Directores y guionistas: Paolo y Vittorio Taviani. Intérpretes: Isabelle Huppert, Jean Hugues Anglade, Fabrizio Bentivoglio. 98 min.
Parece haberse querido conservar o recrear la impronta romántica de la novela de Goethe junto con su espíritu racionalista. Hay por eso una curiosa conjunción de idealismo utópico y de decoro convencional; de educación, ciencia y de pasiones elementales; de obligatoriedad moral que frena la irracionalidad romántica.

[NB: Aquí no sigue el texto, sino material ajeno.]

Lemma assoc_get_insert (k k' : str) (v : value) (l : object) :
  assoc_get k (index_insert k' v l) = if decide (k = k') then Some v else assoc_get k l.
Proof.
  induction l as [|[a b] l IH]; cbn [index_insert assoc_get].
  - case_bool_decide; case_decide; naive_solver.
  - case_bool_decide; subst; cbn [assoc_get]; [|rewrite IH]; repeat case_bool_decide; repeat case_decide;
      naive_solver.
Qed.

(** A row that was set to the parameters has them in its columns. *)
Lemma set_columns_lookup (cols : list (str * value)) (row : object) (k : str) :
  assoc_get k (set_columns cols row) = match assoc_get k (rev cols) with Some v => Some v | None => assoc_get k row end.
Proof.
  unfold set_columns. rewrite <- fold_left_rev_right. induction (rev cols) as [|[a b] l IH]; [done|].
  cbn [fold_right fst snd assoc_get]. rewrite assoc_get_insert, IH. case_bool_decide; case_decide; naive_solver.
Qed.

Lemma key_is_spec (s : WorkflowNodeSession) (row : object) :
  key_is (session_key s) row = true <->
  get_str row (lit "workflow_name") = Some (s_workflow_name s)
  /\ get_str row (lit "node_id") = Some (s_node_id s)
  /\ get_str row (lit "scope_key") = Some (s_scope_key s)
  /\ get_str row (lit "provider") = Some (s_provider s).
Proof.
  unfold key_is, session_key, get_workflow_node_session_params, pk_cols, column_is.
  cbn [zip zip_with forallb fst snd as_str]. rewrite !andb_true_iff.
  generalize (get_str row (lit "workflow_name")), (get_str row (lit "node_id")),
    (get_str row (lit "scope_key")), (get_str row (lit "provider")).
  intros [] [] [] []; rewrite ?str_eqb_spec; naive_solver.
Qed.
Lemma remove_claudecode (m : vars) (o : bool) (s : list str) :
  (if bool_decide (m !! lit "CLAUDECODE" ≫= utf8 = None) then mret tt
   else remove_var (lit "CLAUDECODE")) (mk_Env m o s)
  = Goes tt (mk_Env (without_claudecode m) o s).
Proof.
  unfold without_claudecode. destruct (m !! lit "CLAUDECODE" ≫= utf8) as [c|].
  - rewrite bool_decide_eq_false_2 by done. rewrite remove_var_ok by by_compute. reflexivity.
  - rewrite bool_decide_eq_true_2 by done. reflexivity.
Qed.

(** The second pass, up to the listing of the variables. *)
Lemma strip_session_steps (m : vars) (o : bool) (s : list str) :
  strip_session (mk_Env m o s) =
    (names ← var_names; _ ← remove_vars (List.filter session_mark names);
     _ ← remove_var (lit "NODE_OPTIONS"); remove_var (lit "VSCODE_INSPECTOR_OPTIONS"))
    (mk_Env (without_claudecode m) o (s ++ nested_warning m)).
Proof.
  unfold strip_session.
  rewrite (bind_goes (var _) _ _ _ _ eq_refl), (bind_goes (var _) _ _ _ _ eq_refl).
  rewrite (bind_goes _ _ _ _ _ (print_nested m o s)).
  by rewrite (bind_goes _ _ _ _ _ (remove_claudecode m o _)).
Qed.

Lemma without_claudecode_utf8 (m : vars) :
  (forall k, without_claudecode m !! k ≠ Some NotUtf8) <-> (forall k, m !! k ≠ Some NotUtf8).
Proof.
  unfold without_claudecode. destruct (m !! lit "CLAUDECODE" ≫= utf8) as [s|] eqn:Hc; [|done].
  apply bind_Some in Hc as (t & Ht & Hs). split; intros Hu k Hk.
  - destruct (decide (k = lit "CLAUDECODE")) as [->|Hn].
    + rewrite Hk in Ht. by injection Ht as <-.
    + apply (Hu k). by rewrite lookup_delete_ne.
  - apply lookup_delete_Some in Hk as [_ Hk]. by apply (Hu k).
Qed.

Lemma strip_session_steps_rest (m : vars) (s : list str) :
  os_names m -> (forall k, m !! k ≠ Some NotUtf8) ->
  (names ← var_names; _ ← remove_vars (List.filter session_mark names);
   _ ← remove_var (lit "NODE_OPTIONS"); remove_var (lit "VSCODE_INSPECTOR_OPTIONS")) (mk_Env m false s)
  = Goes tt (mk_Env (delete (lit "VSCODE_INSPECTOR_OPTIONS") (delete (lit "NODE_OPTIONS")
      (fold_left (fun m k => delete k m) (List.filter session_mark (map fst (hm_iter m))) m))) false s).
Proof.
  intros Hos Hu. rewrite (bind_goes _ _ _ _ _ (proj1 (var_names_spec (mk_Env m false s)) (conj eq_refl Hu))).
  cbn [env_vars].
  erewrite bind_goes by (rewrite remove_vars_spec, marks_settable by done; reflexivity).
  erewrite bind_goes by (apply remove_var_ok; by_compute).
  rewrite remove_var_ok by by_compute. reflexivity.
Qed.

Lemma without_claudecode_lookup (m : vars) (k : str) :
  (forall k, m !! k ≠ Some NotUtf8) ->
  without_claudecode m !! k = if decide (k = lit "CLAUDECODE") then None else m !! k.
Proof.
  intros Hu. unfold without_claudecode.
  destruct (m !! lit "CLAUDECODE") as [t|] eqn:Hc; cbn [mbind option_bind].
  - destruct t as [c|]; [|by destruct (Hu _ Hc)]. cbn [utf8]. case_decide as Hk.
    + by rewrite Hk, lookup_delete_eq.
    + by rewrite lookup_delete_ne.
  - case_decide as Hk; [by rewrite Hk|done].
Qed.

Lemma os_names_without (m : vars) : os_names m -> os_names (without_claudecode m).
Proof.
  intros Hos k Hk. apply Hos. unfold without_claudecode in Hk. case_match; [|done].
  destruct Hk as [v Hk]. apply lookup_delete_Some in Hk as [_ Hk]. by exists v.
Qed.
(** ** Before the worktree *)

Definition forward_slashes (s : str) : str := replace [backslash] slash s.
(** A clone below the workspaces directory, whose tree may be reset. *)
Definition is_managed_clone (repo_path : str) : bool :=
  match get_archon_workspaces_path with
  | Ok ws => starts_with (forward_slashes ws) (forward_slashes repo_path)
  | Err _ => false
  end.

Definition sync_error (repo_path : str) (e : GitError) : IsolationError :=
  let msg := to_lowercase (GitError_display e) in
  Other (if contains (lit "permission denied") msg
         then lit "Permission denied accessing repository at " ++ repo_path
              ++ lit ". Check file permissions and try again."
         else if contains (lit "not a git repository") msg
         then repo_path ++ lit " is not a valid git repository. Ensure the workspace was cloned correctly."
         else if contains (lit "configured base branch") msg then GitError_display e
         else lit "Failed to fetch base branch from origin: " ++ GitError_display e
              ++ lit ". Check your network connection and try again.").

Definition sync_workspace_before_create (repo_path : str) (configured_base_branch : option str)
  : host (result IsolationError str) :=
  repo ←? Done (other (to_repo_path repo_path));
  base_branch ←? Done (match configured_base_branch with
                       | Some b => Some <$> other (to_branch_name b)
                       | None => Ok None
                       end);
  result ← sync_workspace repo base_branch (is_managed_clone repo_path);
  Done (match result with
        | Ok sync => Ok (sync_branch sync)
        | Err e => Err (sync_error repo_path e)
        end).

Definition clean_orphan_directory_if_exists (worktree_path : str) : host (result IsolationError unit) :=
  dir_exists ←? directory_exists worktree_path;
  if negb dir_exists then Done (Ok tt)
  else
    wt ←? Done (other (to_worktree_path worktree_path));
    is_valid ← worktree_exists wt;
    if unwrap_or is_valid false then Done (Ok tt)
    else
      r ← sys (RemoveDirAll worktree_path);
      Done (map_err (fun e => Other (lit "Failed to clean orphan directory at " ++ worktree_path
                                     ++ lit ": " ++ io.text e)) r).

Definition clean_orphan_worktree_if_exists (repo_path worktree_path : str) : host unit :=
  match to_worktree_path worktree_path, to_repo_path repo_path with
  | Ok wt, Ok repo =>
      is_valid ← worktree_exists wt;
      if unwrap_or is_valid false then _ ← remove_worktree repo wt; Done tt else Done tt
  | _, _ => Done tt
  end.

(** ** The worktree *)

Definition create_branch_with_stale_retry (repo_path branch_name : str)
    (create_command : host (result IsolationError unit)) : host (result IsolationError unit) :=
  r ← create_command;
  match r with
  | Ok _ => Done (Ok tt)
  | Err e =>
      if contains (lit "already exists") (IsolationError_display e)
      then _ ←? git_step [lit "-C"; repo_path; lit "branch"; lit "-D"; branch_name]; create_command
      else Done (Err e)
  end.

Definition create_from_same_repo_pr (repo_path worktree_path pr_branch : str)
  : host (result IsolationError unit) :=
  let remote := lit "origin/" ++ pr_branch in
  _ ←? git_step [lit "-C"; repo_path; lit "fetch"; lit "origin"; pr_branch];
  res ← git_op [lit "-C"; repo_path; lit "worktree"; lit "add"; worktree_path; lit "-b"; pr_branch;
                remote];
  _ ←? (match res with
        | Ok _ => Done (Ok tt)
        | Err e =>
            if contains (lit "already exists") (GitError_display e)
            then git_step [lit "-C"; repo_path; lit "worktree"; lit "add"; worktree_path; pr_branch]
            else Done (Err (Other (GitError_display e)))
        end);
  _ ← git_op [lit "-C"; worktree_path; lit "branch"; lit "--set-upstream-to"; remote];
  Done (Ok tt).

Definition create_from_fork_pr (repo_path worktree_path pr_number : str) (pr_sha : option str)
  : host (result IsolationError unit) :=
  let review_branch := lit "pr-" ++ pr_number ++ lit "-review" in
  let head := lit "pull/" ++ pr_number ++ lit "/head" in
  match pr_sha with
  | Some sha =>
      _ ←? git_step [lit "-C"; repo_path; lit "fetch"; lit "origin"; head];
      _ ←? git_step [lit "-C"; repo_path; lit "worktree"; lit "add"; worktree_path; sha];
      create_branch_with_stale_retry repo_path review_branch
        (git_step [lit "-C"; worktree_path; lit "checkout"; lit "-b"; review_branch; sha])
  | None =>
      _ ←? create_branch_with_stale_retry repo_path review_branch
             (git_step [lit "-C"; repo_path; lit "fetch"; lit "origin";
                        head ++ lit ":" ++ review_branch]);
      git_step [lit "-C"; repo_path; lit "worktree"; lit "add"; worktree_path; review_branch]
  end.

Definition create_from_pr (request : IsolationRequest) (worktree_path : str)
  : host (result IsolationError unit) :=
  match request with
  | Pr base identifier pr_branch pr_sha is_fork_pr =>
      let repo_path := canonical_repo_path base in
      _ ←? clean_orphan_directory_if_exists worktree_path;
      result ← (if negb is_fork_pr then create_from_same_repo_pr repo_path worktree_path pr_branch
                else create_from_fork_pr repo_path worktree_path identifier pr_sha);
      match result with
      | Ok _ => Done (Ok tt)
      | Err e =>
          _ ← clean_orphan_worktree_if_exists repo_path worktree_path;
          Done (Err (Other (lit "Failed to create worktree for PR #" ++ identifier ++ lit ": "
                            ++ IsolationError_display e)))
      end
  | _ => Done (Err (Other (lit "create_from_pr: not a PR request")))
  end.

(** The start point a task names. *)
Definition explicit_start (request : IsolationRequest) : option str :=
  match request with Task _ _ from_branch => from_branch | _ => None end.

Definition create_new_branch (request : IsolationRequest)
    (repo_path worktree_path branch_name base_branch : str) : host (result IsolationError unit) :=
  _ ←? clean_orphan_directory_if_exists worktree_path;
  let start_point := match explicit_start request with
                     | Some fb => fb
                     | None => lit "origin/" ++ base_branch
                     end in
  res ← git_op [lit "-C"; repo_path; lit "worktree"; lit "add"; worktree_path; lit "-b"; branch_name;
                start_point];
  match res with
  | Ok _ => Done (Ok tt)
  | Err e =>
      if contains (lit "already exists") (GitError_display e) then
        match explicit_start request with
        | Some fb =>
            Done (Err (Other (lit "Branch " ++ [dquote] ++ branch_name ++ [dquote]
              ++ lit " already exists. Cannot create it from " ++ [dquote] ++ fb ++ [dquote]
              ++ lit ". Either choose a different --branch name or omit --from.")))
        | None =>
            reset ← git [lit "-C"; repo_path; lit "branch"; lit "-f"; branch_name; start_point] 10000;
            _ ←? Done (other reset);
            git_step [lit "-C"; repo_path; lit "worktree"; lit "add"; worktree_path; branch_name]
        end
      else Done (Err (Other (GitError_display e)))
  end.

(** ** In the worktree *)

Definition init_submodules (worktree_path : str) : host (result IsolationError unit) :=
  found ← sys (Metadata (path_join worktree_path (lit ".gitmodules")));
  match found with
  | Err e =>
      Done (if io.is_not_found e then Ok tt
            else Err (Other (lit "Submodule initialization failed: cannot read .gitmodules ("
                             ++ io.kind_display (io.kind e) ++ lit ")")))
  | Ok _ =>
      res ← git [lit "-C"; worktree_path; lit "submodule"; lit "update"; lit "--init";
                 lit "--recursive"] 120000;
      Done (match res with
            | Ok _ => Ok tt
            | Err e => Err (Other (lit "Submodule initialization failed: " ++ GitError_display e))
            end)
  end.

Definition apply_git_identity (worktree_path email : str) (name : option str) : host unit :=
  res ← git [lit "-C"; worktree_path; lit "config"; lit "user.email"; email] 5000;
  match res, name with
  | Ok _, Some n => _ ← git [lit "-C"; worktree_path; lit "config"; lit "user.name"; n] 5000; Done tt
  | _, _ => Done tt
  end.

(** The result says whether the configuration could not be loaded. *)
Definition copy_configured_files (canonical_repo_path worktree_path : str)
    (worktree_config : option WorktreeCreateConfig) : iso bool :=
  user_copy_files ←
    (match worktree_config with
     | Some cfg => Done (default [] (copy_files cfg))
     | None =>
         loaded ← call (LoadConfig canonical_repo_path);
         Done (match loaded with Some l => default [] (copy_files l) | None => [] end)
     end : iso (list str));
  let files := dedup [] (lit ".archon" :: user_copy_files) in
  if is_empty files then Done false
  else
    _ ← lift (copy_worktree_files depth canonical_repo_path worktree_path files);
    Done false.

Bien es cierto que al ser trasladada la acción a la Toscana, la luz da a todo, sin anular lo anterior, el protagonismo de lo mediterráneo: ya no es el castillo de la novela, sino un palacete en el campo, desde el que se establece continuidad visual con el paisaje, claro y soleado, el agua transparente, y el bosque, traspasado de luz. El agua y la luz dan un carácter definitivo a esta bellísima estampa de amor refinado y trágico. Los hechos son ciertamente trágicos, pero distanciados, solemnes, elegantes; como si la educación racionalista no permitiera a la naturaleza humana gritar, y a veces ni hablar siquiera.
Carlota y Eduardo se encuentran tras años de ausencia y revive en ellos su primer amor. Casados, se establecen en ese palacete, sobre el que proyectan obras de ingeniería para hacer productiva su gran propiedad rural. A pesar de la reticencia de Carlota, Eduardo llama para esta tarea a su amigo de la infancia Otto, arquitecto. Como si lo presintiera, Otto y Carlota se sienten atraídos, y ella, para evitar lo indebido, llama a su lado a su ahijada Otilia. Pero ésta y Eduardo se sienten apasionadamente atraídos también. Planteada así la situación, en esa pugna entre la «afinidad» y la «elección», unos pelearán por el bien domeñando su naturaleza, otros caerán y rectificarán, otros se dejarán arrebatar por la pasión hasta ir contra los lazos más fuertes de la sangre y del deber.
El desarrollo del argumento es, como en la novela de Goethe, melodramático; aunque los hermanos Taviani, tanto en el movimiento de cámara como en la dirección de actores, hacen de todo él un juego de contención y mesura, de distanciamiento incluso. La interpretación es sobresaliente, magnífica en Isabelle Huppert (Carlota), que consigue en pequeños gestos, apenas esbozados, traducir su turbado mundo interior.
Muy probablemente, esta película no obtendrá el favor del gran público. La novela de Goethe no es hoy un best-seller; sin embargo, mantiene viva la realidad de la condición humana, su interés y ejemplaridad. Y la película es sin duda una obra digna de aplauso, que no está, a pesar de los fallidos intentos de la propaganda, en la línea de un dislocado erotismo -unas imágenes sacadas de contexto y magnificadas-, sino en la línea fiel al espíritu de Goethe.